I agree with the author, this makes the entire Valve review system pointless.
To play devils advocate, I'm sure the far more common case at Apple when thousands of negative reviews roll in very quickly is that some unscrupulous competitor paid a bot farm to knee cap them. Normally the anomaly detection goes off and the fake reviews are filtered.
On very rare occasion, someone somewhere will get a message from a Nigerian prince which they dismiss as spam because it looked just like all those other cases which were in fact spam. oops.
I look at the one star ones. If their complaints look reasonable and consistent then I know it is crap.
The only reviews to trust are from consumer reports and which?
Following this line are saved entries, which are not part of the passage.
(* ===== verification/Goroutines.v ===== *)
(** * Programs of goroutines

    A goroutine that works on shared state: each of its atomic actions takes the
    state and gives the new one with the rest of the program, or waits
    ([None]: a mutex is held).  [run] is a goroutine that has the state to
    itself, [pool_step] one action of one of several goroutines. *)

From S2P Require Import Prelude.
From stdpp Require Import relations.

(** What a call returns, when it does not panic. *)
Inductive outcome (A : Type) := Returns (a : A) | Panics.
Arguments Returns {A}.
Arguments Panics {A}.

Section programs.
Context {S : Type}.

#[warnings="-register-all"]
Inductive prog (R : Type) :=
  | Ret (r : R)
  | Act (f : S -> option (S * prog R)).
Arguments Ret {R}.
Arguments Act {R}.

Fixpoint bind {A B} (p : prog A) (k : A -> prog B) : prog B :=
  match p with
  | Ret a => k a
  | Act f => Act (fun s => match f s with Some (s, p) => Some (s, bind p k) | None => None end)
  end.

(** An action that always can be taken, and one that may have to wait. *)
Definition act {A} (f : S -> S * A) : prog A := Act (fun s => let '(s, a) := f s in Some (s, Ret a)).
Definition wait {A} (f : S -> option (S * A)) : prog A :=
  Act (fun s => match f s with Some (s, a) => Some (s, Ret a) | None => None end).

(** [None]: it waits for ever. *)
Fixpoint run {A} (p : prog A) (s : S) : option (S * A) :=
  match p with
  | Ret a => Some (s, a)
  | Act f => match f s with Some (s, p) => run p s | None => None end
  end.

Lemma run_seq {A B} (p : prog A) (k : A -> prog B) s :
  run (bind p k) s = match run p s with Some (s, a) => run (k a) s | None => None end.
Proof.
  revert p s. fix IH 1. intros p. destruct p as [a|f]; intros s; cbn [bind run]; [done|].
  destruct (f s) as [[s1 p1]|]; [|done]. apply IH.
Qed.

Lemma run_act {A} (f : S -> S * A) s : run (act f) s = Some (f s).
Proof. unfold act. cbn. by destruct (f s). Qed.
Lemma run_wait {A} (f : S -> option (S * A)) s : run (wait f) s = f s.
Proof. unfold wait. cbn. by destruct (f s) as [[??]|]. Qed.

(** ** Panics *)
Definition bindO {A B} (p : prog (outcome A)) (k : A -> prog (outcome B)) : prog (outcome B) :=
  bind p (fun r => match r with Returns a => k a | Panics => Ret Panics end).

Lemma run_bindO {A B} (p : prog (outcome A)) (k : A -> prog (outcome B)) s :
  run (bindO p k) s = match run p s with
                      | Some (s, Returns a) => run (k a) s
                      | Some (s, Panics) => Some (s, Panics)
                      | None => None
                      end.
Proof. unfold bindO. rewrite run_seq. by destruct (run p s) as [[s1 [a|]]|]. Qed.

(** ** A program among others

    [yields I p r]: the program may end with [r] when other goroutines change the
    state between its actions, in any way that leaves [I] true. *)
Section yields.
Context (I : S -> Prop).

Inductive yields {R} : prog R -> R -> Prop :=
  | yields_ret r : yields (Ret r) r
  | yields_act f s s' p r : I s -> f s = Some (s', p) -> yields p r -> yields (Act f) r.

Lemma yields_bind {A B} (p : prog A) (k : A -> prog B) r :
  yields (bind p k) r -> exists a, yields p a /\ yields (k a) r.
Proof.
  intros Hy. remember (bind p k) as q eqn:Hq. revert p Hq.
  induction Hy as [r|g s s' q r Hs Hg Hy IH]; intros [a|f] Hq; cbn in Hq.
  - exists a. split; [constructor|]. rewrite <- Hq. constructor.
  - done.
  - exists a. split; [constructor|]. rewrite <- Hq. by econstructor.
  - injection Hq as ->. destruct (f s) as [[s1 p1]|] eqn:Hf; [|done]. injection Hg as <- <-.
    destruct (IH p1 eq_refl) as (a & Ha & Hk). exists a. split; [by econstructor|done].
Qed.

Lemma yields_bindO {A B} (p : prog (outcome A)) (k : A -> prog (outcome B)) r :
  yields (bindO p k) r ->
  (exists a, yields p (Returns a) /\ yields (k a) r) \/ yields p Panics /\ r = Panics.
Proof.
  intros ([a|] & Hp & Hk)%yields_bind; [left; by eexists|right]. split; [done|]. by inversion Hk.
Qed.
Lemma yields_bindO_Returns {A B} (p : prog (outcome A)) (k : A -> prog (outcome B)) b :
  yields (bindO p k) (Returns b) -> exists a, yields p (Returns a) /\ yields (k a) (Returns b).
Proof. by intros [?|[_ ?]]%yields_bindO. Qed.

Lemma yields_Ret {A} (a r : A) : yields (Ret a) r -> r = a.
Proof. by inversion 1. Qed.
Lemma yields_action {A} (f : S -> S * A) a : yields (act f) a -> exists s, I s /\ (f s).2 = a.
Proof.
  inversion 1 as [|? s s' p ? Hs Hf Hy]; subst. destruct (f s) as [s1 a1] eqn:Hfs. injection Hf as <- <-.
  apply yields_Ret in Hy as ->. exists s. by rewrite Hfs.
Qed.

(** ** Postconditions

    [post p Q]: what [p] gives, whatever the others do, satisfies [Q]; [out pk Q] of a
    call: what it returns satisfies [Q], and [pk] if it panics. *)
Definition post {R} (p : prog R) (Q : R -> Prop) : Prop := forall r, yields p r -> Q r.
Definition out {A} (pk : Prop) (Q : A -> Prop) (o : outcome A) : Prop :=
  match o with Returns a => Q a | Panics => pk end.

Lemma post_Ret {A} (a : A) (Q : A -> Prop) : Q a -> post (Ret a) Q.
Proof. by intros Ha r ->%yields_Ret. Qed.
Lemma post_weaken {A} (p : prog A) (Q Q' : A -> Prop) : post p Q -> (forall a, Q a -> Q' a) -> post p Q'.
Proof. intros Hp HQ r Hr. apply HQ. by apply Hp. Qed.
Lemma post_bind {A B} (p : prog A) (k : A -> prog B) (Q : A -> Prop) (Q' : B -> Prop) :
  post p Q -> (forall a, Q a -> post (k a) Q') -> post (bind p k) Q'.
Proof. intros Hp Hk r (a & Ha & Hr)%yields_bind. eapply Hk; [|exact Hr]. by apply Hp. Qed.
Lemma post_bindO {A B} pk (p : prog (outcome A)) (k : A -> prog (outcome B)) (Q : A -> Prop) (Q' : B -> Prop) :
  post p (out pk Q) -> (forall a, Q a -> post (k a) (out pk Q')) -> post (bindO p k) (out pk Q').
Proof.
  intros Hp Hk. apply (post_bind _ _ (out pk Q)); [exact Hp|].
  intros [a|] Ha; [by apply Hk|by apply post_Ret].
Qed.
Lemma post_act {A} (f : S -> S * A) (Q : A -> Prop) : (forall s, I s -> Q (f s).2) -> post (act f) Q.
Proof. intros HQ r (s & Hs & <-)%yields_action. by apply HQ. Qed.
Lemma post_True {A} (p : prog (outcome A)) : post p (out True (fun _ => True)).
Proof. by intros [a|] _. Qed.

(** Alone is one way to be among others. *)
Lemma run_yields {A} (p : prog A) s s' r : (forall s, I s) -> run p s = Some (s', r) -> yields p r.
Proof.
  intros HI. revert p s. fix IH 1. intros p s. destruct p as [a|f]; cbn [run].
  - intros [= _ ->]. constructor.
  - destruct (f s) as [[s1 p1]|] eqn:Hf; [|done]. intros Hr. econstructor; [apply HI|exact Hf|]. by eapply IH.
Qed.
End yields.

(** The states that a program alone goes through. *)
Fixpoint visits {R} (p : prog R) (s : S) : list S :=
  match p with
  | Ret _ => []
  | Act f => s :: match f s with Some (s, p) => visits p s | None => [] end
  end.
Lemma visits_yields {R} (I : S -> Prop) (p : prog R) s s' r :
  Forall I (visits p s) -> run p s = Some (s', r) -> yields I p r.
Proof.
  revert p s. fix IH 1. intros p s. destruct p as [a|f]; cbn [run visits].
  - intros _ [= _ ->]. constructor.
  - intros [Hs Hv]%Forall_cons. destruct (f s) as [[s1 p1]|] eqn:Hf; [|done].
    intros Hr. econstructor; [exact Hs|exact Hf|]. by eapply IH.
Qed.

(** ** Several goroutines *)
Section pool.
Context {R : Type}.
#[local] Abbreviation pool := (S * list (prog R))%type.

Inductive pool_step : pool -> pool -> Prop :=
  | pool_action s ps1 f ps2 s' p' :
      f s = Some (s', p') -> pool_step (s, ps1 ++ Act f :: ps2) (s', ps1 ++ p' :: ps2).

(** The goroutines take turns as [sched] says. *)
Fixpoint exec (sched : list nat) (c : pool) : option pool :=
  match sched with
  | [] => Some c
  | i :: sched =>
      match c.2 !! i with
      | Some (Act f) => match f c.1 with
                        | Some (s, p) => exec sched (s, <[i := p]> c.2)
                        | None => None
                        end
      | _ => None
      end
  end.

Lemma exec_steps sched c c' : exec sched c = Some c' -> rtc pool_step c c'.
Proof.
  revert c. induction sched as [|i sched IH]; intros [s ps]; cbn [exec fst snd]; [by intros [= ->]|].
  destruct (ps !! i) as [[r|f]|] eqn:Hi; [done| |done]. destruct (f s) as [[s1 p1]|] eqn:Hf; [|done].
  intros He. apply IH in He. eapply rtc_l; [|exact He].
  rewrite <- (take_drop_middle ps i (Act f) Hi) at 1.
  rewrite (insert_take_drop ps i p1) by (by eapply lookup_lt_Some). by apply pool_action.
Qed.
End pool.
End programs.
Arguments prog S R : clear implicits.
Arguments Ret {S R}.
Arguments Act {S R}.

(** A program on a part of the state. *)
Fixpoint lift {S T R} (get : T -> S) (put : S -> T -> T) (p : prog S R) : prog T R :=
  match p with
  | Ret r => Ret r
  | Act f => Act (fun t => match f (get t) with
                           | Some (s, p) => Some (put s t, lift get put p)
                           | None => None
                           end)
  end.

Lemma run_lift {S T R} (get : T -> S) (put : S -> T -> T) (p : prog S R) :
  (forall s t, get (put s t) = s) -> (forall s s' t, put s (put s' t) = put s t) ->
  forall t s r, run p (get t) = Some (s, r) -> exists t', run (lift get put p) t = Some (t', r) /\
    get t' = s /\ (t' = t \/ t' = put s t).
Proof.
  intros Hget Hput. revert p. fix IH 1. intros p t s r. destruct p as [a|f]; cbn [run lift].
  - intros [= <- <-]. exists t. auto.
  - destruct (f (get t)) as [[s1 p1]|] eqn:Hf; [|done]. intros Hr.
    destruct (IH p1 (put s1 t) s r) as (t' & Ht' & Hg & Hp); [by rewrite Hget|].
    exists t'. split; [exact Ht'|]. split; [done|]. right. destruct Hp as [-> | ->].
    + rewrite Hget in Hg. by subst.
    + by rewrite Hput.
Qed.

Notation "'do!' x ':=' p 'in' k" := (bind p (fun x => k))
  (at level 10, x name, p at level 100, k at level 200) : go_scope.
Notation "'do!' ' pat ':=' p 'in' k" := (bind p (fun x => match x with pat => k end))
  (at level 10, pat pattern, p at level 100, k at level 200) : go_scope.
Notation "'do?' x ':=' p 'in' k" := (bindO p (fun x => k))
  (at level 10, x name, p at level 100, k at level 200) : go_scope.
Notation "'do?' ' pat ':=' p 'in' k" := (bindO p (fun x => match x with pat => k end))
  (at level 10, pat pattern, p at level 100, k at level 200) : go_scope.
Who buy things retail and not free from the manufactures and they have been doing this for 60 years. Even then Read the reviews carefully and the user comments.
That’s a good point. I’m extraordinarily lazy about security. Maybe you could make one browser profile to look up products, and your usual one to buy them.
It's about the process. Amazon did not incomparable a versioning for the goods they sell. It's also not feasible to have a versioning for goods, as there are old versions still in the selling.
So, what solution do you propose for Amazon, the sellers and the producers?
Having the bad history visible is not a solution, as that product won't be sold anymore after..
I agree with the author, this makes the entire Valve review system pointless.